Hooks are the nervous system of an Agent -- letting you observe execution state and insert custom logic without modifying core code. But too many or too slow Hooks will drag down the entire Agent.


Your Agent is running in production, and suddenly a user asks:

"What's it doing now? Why is it so slow?"

You open the logs and find a mess of print statements. You can't tell which step the Agent is at.

This is the pain of not having a Hooks system.


6.1 What Problems Do Hooks Solve?

Three words: See, Manage, Extend.

  1. See (Observability): What is the Agent doing? Which step is it at?
  2. Manage (Controllability): Can we pause at critical points, have a human confirm, then continue?
  3. Extend (Extensibility): Can we add features without modifying core code?

Without Hooks, you need to manually add logs at every execution point, use polling to check status, modify core code to add features.

With Hooks:

Hooks Event Trigger Flow

You can subscribe to any event point, do what you want -- log, send notifications, pause the flow, request human approval.
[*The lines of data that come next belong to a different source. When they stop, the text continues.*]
Lemma digits2_pos_bounds p :
  2 ^ (Zpos (digits2_pos p) - 1) <= Zpos p < 2 ^ Zpos (digits2_pos p).
Proof.
  induction p as [p IH|p IH|]; cbn [digits2_pos].
  - rewrite Pos2Z.inj_succ. replace (Z.succ (Zpos (digits2_pos p)) - 1) with (Z.pos (digits2_pos p) - 1 + 1) by lia.
    rewrite Z.pow_succ_r, Z.pow_add_r, Z.pow_1_r by lia. lia.
  - rewrite Pos2Z.inj_succ. replace (Z.succ (Zpos (digits2_pos p)) - 1) with (Z.pos (digits2_pos p) - 1 + 1) by lia.
    rewrite Z.pow_succ_r, Z.pow_add_r, Z.pow_1_r by lia. lia.
  - cbn. lia.
Qed.

Lemma Zdigits2_bounds M :
  0 < M -> 0 < Zdigits2 M /\ 2 ^ (Zdigits2 M - 1) <= M < 2 ^ Zdigits2 M.
Proof.
  destruct M as [|p|p]; try lia. intros _. cbn [Zdigits2].
  split; [lia | apply digits2_pos_bounds].
Qed.

Lemma Zdigits2_le M k :
  0 <= M -> 0 <= k -> M < 2 ^ k -> Zdigits2 M <= k.
Proof.
  intros H0 Hk Hlt. destruct (Z.eq_dec M 0) as [->|Hne]; [cbn; lia|].
  destruct (Zdigits2_bounds M ltac:(lia)) as [Hd [Hlo _]].
  destruct (Z.le_gt_cases (Zdigits2 M) k) as [|Hgt]; [assumption|exfalso].
  assert (2 ^ k <= 2 ^ (Zdigits2 M - 1)) by (apply Z.pow_le_mono_r; lia).
  lia.
Qed.

Lemma rnd_m_eq M n : rnd_m M n = M / 2 ^ n + (if round_up M n then 1 else 0).
Proof.
  unfold rnd_m, round_up, shifted. cbn [shr_m loc_of_shr_record].
  destruct (2 ^ n <=? 2 * (M mod 2 ^ n)),
           ((2 * (M mod 2 ^ n)) mod 2 ^ n =? 0); cbn [negb orb andb round_nearest_even];
    rewrite <- ?Z.negb_odd; try destruct (Z.odd (M / 2 ^ n)); cbn [negb]; lia.
Qed.

Lemma rnd_m_bounds M n :
  0 <= M -> M / 2 ^ n <= rnd_m M n <= M / 2 ^ n + 1.
Proof. intros. rewrite rnd_m_eq. destruct (round_up M n); lia. Qed.

(** Rounding to nearest even is monotone, also across two different
    shift amounts. *)
Lemma rnd_m_mono M1 n1 M2 n2 :
  0 <= M1 -> 0 <= M2 -> 0 <= n1 -> 0 <= n2 ->
  M1 * 2 ^ n2 <= M2 * 2 ^ n1 ->
  rnd_m M1 n1 <= rnd_m M2 n2.
Proof.
  intros HM1 HM2 Hn1 Hn2 Hle.
  assert (Ha : 0 < 2 ^ n1) by (apply Z.pow_pos_nonneg; lia).
  assert (Hb : 0 < 2 ^ n2) by (apply Z.pow_pos_nonneg; lia).
  rewrite !rnd_m_eq. unfold round_up.
  set (a := 2 ^ n1) in *. set (b := 2 ^ n2) in *.
  pose proof (Z.mod_pos_bound M1 a Ha) as HR1.
  pose proof (Z.mod_pos_bound M2 b Hb) as HR2.
  pose proof (Z.div_mod M1 a ltac:(lia)) as HD1.
  pose proof (Z.div_mod M2 b ltac:(lia)) as HD2.
  set (q1 := M1 / a) in *. set (R1 := M1 mod a) in *.
  set (q2 := M2 / b) in *. set (R2 := M2 mod b) in *.
  assert (Hab : 0 < a * b) by nia.
  assert (Hle' : a * b * q1 + R1 * b <= a * b * q2 + R2 * a).
  { rewrite HD1, HD2 in Hle. lia. }
  assert (HR2' : R2 * a < a * b) by nia.
  assert (HR1' : 0 <= R1 * b) by nia.
  assert (Hq : q1 <= q2) by nia.
  destruct (Z.eq_dec q1 q2) as [Heq|Hne].
  2:{ destruct (_ && _), (_ && _); lia. }
  rewrite <- Heq.
  assert (HR : R1 * b <= R2 * a) by (rewrite <- Heq in Hle'; lia).
  destruct (Z.leb_spec a (2 * R1)) as [L1|L1]; cbn [andb].
  2:{ destruct (_ && _); lia. }
  assert (L2 : b <= 2 * R2) by nia.
  replace (b <=? 2 * R2) with true by (symmetry; apply Z.leb_le; lia).
  cbn [andb].
  destruct (Z.odd q1); [rewrite !orb_true_r; lia|]. rewrite !orb_false_r.
  destruct (Z.eqb_spec ((2 * R1) mod a) 0) as [E1|E1]; cbn [negb].
  { destruct (negb _); lia. }
  assert (G1 : a < 2 * R1).
  { destruct (Z.eq_dec a (2 * R1)) as [E|E]; [|lia].
    exfalso. apply E1. rewrite <- E. apply Z.mod_same. lia. }
  assert (G2 : b < 2 * R2) by nia.
  assert (E2 : (2 * R2) mod b = 2 * R2 - b).
  { symmetry. apply Z.mod_unique with (q := 1); [left; lia | lia]. }
  rewrite E2.
  replace (2 * R2 - b =? 0) with false by (symmetry; apply Z.eqb_neq; lia).
  cbn [negb]. lia.
Qed.
(** The loop over the fields files the texcoord fields in [uv_map] and the
    colour fields in [color_map]; it never raises. *)
Lemma channel_loop (fields : list (string * value))
    (uv col : dict string (list value)) :
  for_each channel_step fields (uv, col) =
  Ok (group_into uv (filter (fun kv => contains "texcoord" (fst kv)) fields),
      group_into col (filter (fun kv => contains "colour" (fst kv)) fields)).
Proof.
  revert uv col. induction fields as [|[key val] fields IH]; intros uv col.
  - reflexivity.
  - cbn [for_each channel_step filter fst]. unfold tuple.
    destruct (contains "texcoord" key); destruct (contains "colour" key);
      rewrite ?append_under_eq; cbn [bind]; rewrite IH; reflexivity.
Qed.

Lemma vertex_step_ok (vertex_index : nat) (vertex : Vertex) (vc : VertexComponents) :
  vertex_ok vertex = true ->
  vertex_step (vertex_index, vertex) vc = Ok (decode_vertex vc (vertex_index, vertex)).
Proof.
  unfold vertex_ok. rewrite !hasattr_get. intros Hok.
  apply andb_true_iff in Hok. destruct Hok as [Hp Hb].
  unfold vertex_step, decode_vertex, getattr. rewrite !hasattr_get. cbn [snd].
  destruct (dict_get "position" vertex) as [p|]; [|discriminate]. cbn [of_option bind].
  assert (Hn : (if match dict_get "normal" vertex with Some _ => true | None => false end
                then normal <- of_option AttributeError (dict_get "normal" vertex) ;;
                     Ok (normals vc ++ [Vector_of normal])
                else Ok (normals vc))
               = Ok (normals vc ++ map Vector_of (opt_list (dict_get "normal" vertex)))).
  { destruct (dict_get "normal" vertex); simpl; [|rewrite app_nil_r]; reflexivity. }
  rewrite Hn. cbn [bind]. clear Hn.
  assert (Hg : (if match dict_get "blendweights" vertex with
                   | Some _ => true | None => false end
                then for_each (blend_slot vertex_index vertex) (seq 0 4) (vertex_groups vc)
                else Ok (vertex_groups vc))
               = Ok (group_into (vertex_groups vc) (blend_entries (vertex_index, vertex)))).
  { destruct (dict_get "blendweights" vertex) as [bw|] eqn:Hw.
    - destruct (dict_get "blendindices" vertex) as [[xs|bi]|] eqn:Hi; try discriminate.
      apply andb_true_iff in Hb. destruct Hb as [Hlw Hli].
      apply Nat.leb_le in Hlw, Hli.
      apply (blend_loop_ok vertex_index vertex bw bi); assumption.
    - unfold blend_entries. rewrite Hw. reflexivity. }
  rewrite Hg. cbn [bind]. clear Hg.
  unfold items. rewrite channel_loop. reflexivity.
Qed.

Lemma vertex_step_raises (vertex_index : nat) (vertex : Vertex) (vc : VertexComponents) :
  vertex_ok vertex = false ->
  exists e, vertex_step (vertex_index, vertex) vc = Err e.
Proof.
  unfold vertex_ok. rewrite !hasattr_get. intros Hbad.
  unfold vertex_step, getattr. rewrite !hasattr_get.
  destruct (dict_get "position" vertex) as [p|]; [|exists AttributeError; reflexivity].
  cbn [of_option bind]. simpl in Hbad.
  destruct (dict_get "normal" vertex) as [n|]; cbn [of_option bind];
    (destruct (dict_get "blendweights" vertex) as [bw|] eqn:Hw; [|discriminate]);
    destruct (blend_loop_raises vertex_index vertex bw (vertex_groups vc) Hw Hbad)
      as [e He]; rewrite He; exists e; reflexivity.
Qed.

(** ** The whole buffer *)

Lemma run_ok (vertices : list Vertex) (start : nat) (vc : VertexComponents) :
  forallb vertex_ok vertices = true ->
  for_each vertex_step (enumerate_from start vertices) vc =
  Ok (fold_left decode_vertex (enumerate_from start vertices) vc).
Proof.
  intros Hall. apply for_each_pure. intros [i v] s Hin.
  apply enumerate_from_in in Hin. destruct Hin as [_ Hin]. simpl in Hin.
  apply vertex_step_ok. rewrite forallb_forall in Hall. apply Hall. exact Hin.
Qed.

Lemma run_raises (vertices : list Vertex) (start : nat) (vc : VertexComponents) :
  forallb vertex_ok vertices = false ->
  exists e, for_each vertex_step (enumerate_from start vertices) vc = Err e.
Proof.
  revert start vc. induction vertices as [|v vertices IH]; intros start vc Hbad.
  - discriminate.
  - simpl in Hbad. cbn [enumerate_from for_each]. destruct (vertex_ok v) eqn:Hv.
    + rewrite (vertex_step_ok start v vc Hv). cbn [bind]. apply IH. exact Hbad.
    + destruct (vertex_step_raises start v vc Hv) as [e He]. rewrite He.
      exists e. reflexivity.
Qed.

(** The decoder returns exactly on the buffers all of whose vertices can be
    read, and then returns [decode_all]. *)
Lemma get_vertex_components_spec (vertices : list Vertex) (vc : VertexComponents) :
  get_vertex_components vertices = Ok vc <->
  forallb vertex_ok vertices = true /\ vc = decode_all vertices.
Proof.
  unfold get_vertex_components, decode_all, enumerate. split.
  - intros Hrun. destruct (forallb vertex_ok vertices) eqn:Hall.
    + rewrite (run_ok vertices 0 empty_components Hall) in Hrun.
      inversion Hrun. split; reflexivity.
    + destruct (run_raises vertices 0 empty_components Hall) as [e He].
      rewrite He in Hrun. discriminate.
  - intros [Hall ->]. apply run_ok. exact Hall.
Qed.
6.2 Shannon's Event Type System

Shannon defines a complete set of event types. I'll categorize them:

Workflow Lifecycle

StreamEventWorkflowStarted   = "WORKFLOW_STARTED"
StreamEventWorkflowCompleted = "WORKFLOW_COMPLETED"
StreamEventAgentStarted      = "AGENT_STARTED"
StreamEventAgentCompleted    = "AGENT_COMPLETED"

Execution State

StreamEventToolInvoked    = "TOOL_INVOKED"     // Tool call
StreamEventToolObs        = "TOOL_OBSERVATION" // Tool return
StreamEventAgentThinking  = "AGENT_THINKING"   // Thinking
StreamEventErrorOccurred  = "ERROR_OCCURRED"   // Error occurred

Workflow Control

StreamEventWorkflowPaused     = "WORKFLOW_PAUSED"     // Paused
StreamEventWorkflowResumed    = "WORKFLOW_RESUMED"    // Resumed
StreamEventWorkflowCancelled  = "WORKFLOW_CANCELLED"  // Cancelled
StreamEventApprovalRequested  = "APPROVAL_REQUESTED"  // Approval requested
StreamEventApprovalDecision   = "APPROVAL_DECISION"   // Approval result

LLM Events

StreamEventLLMPrompt  = "LLM_PROMPT"  // Content sent to LLM
StreamEventLLMPartial = "LLM_PARTIAL" // LLM incremental output
StreamEventLLMOutput  = "LLM_OUTPUT"  // LLM final output

Why break it down so finely?

Because different scenarios need different events. Frontend showing progress uses AGENT_THINKING, TOOL_INVOKED; debugging LLM uses LLM_PROMPT, LLM_OUTPUT; auditing uses WORKFLOW_COMPLETED.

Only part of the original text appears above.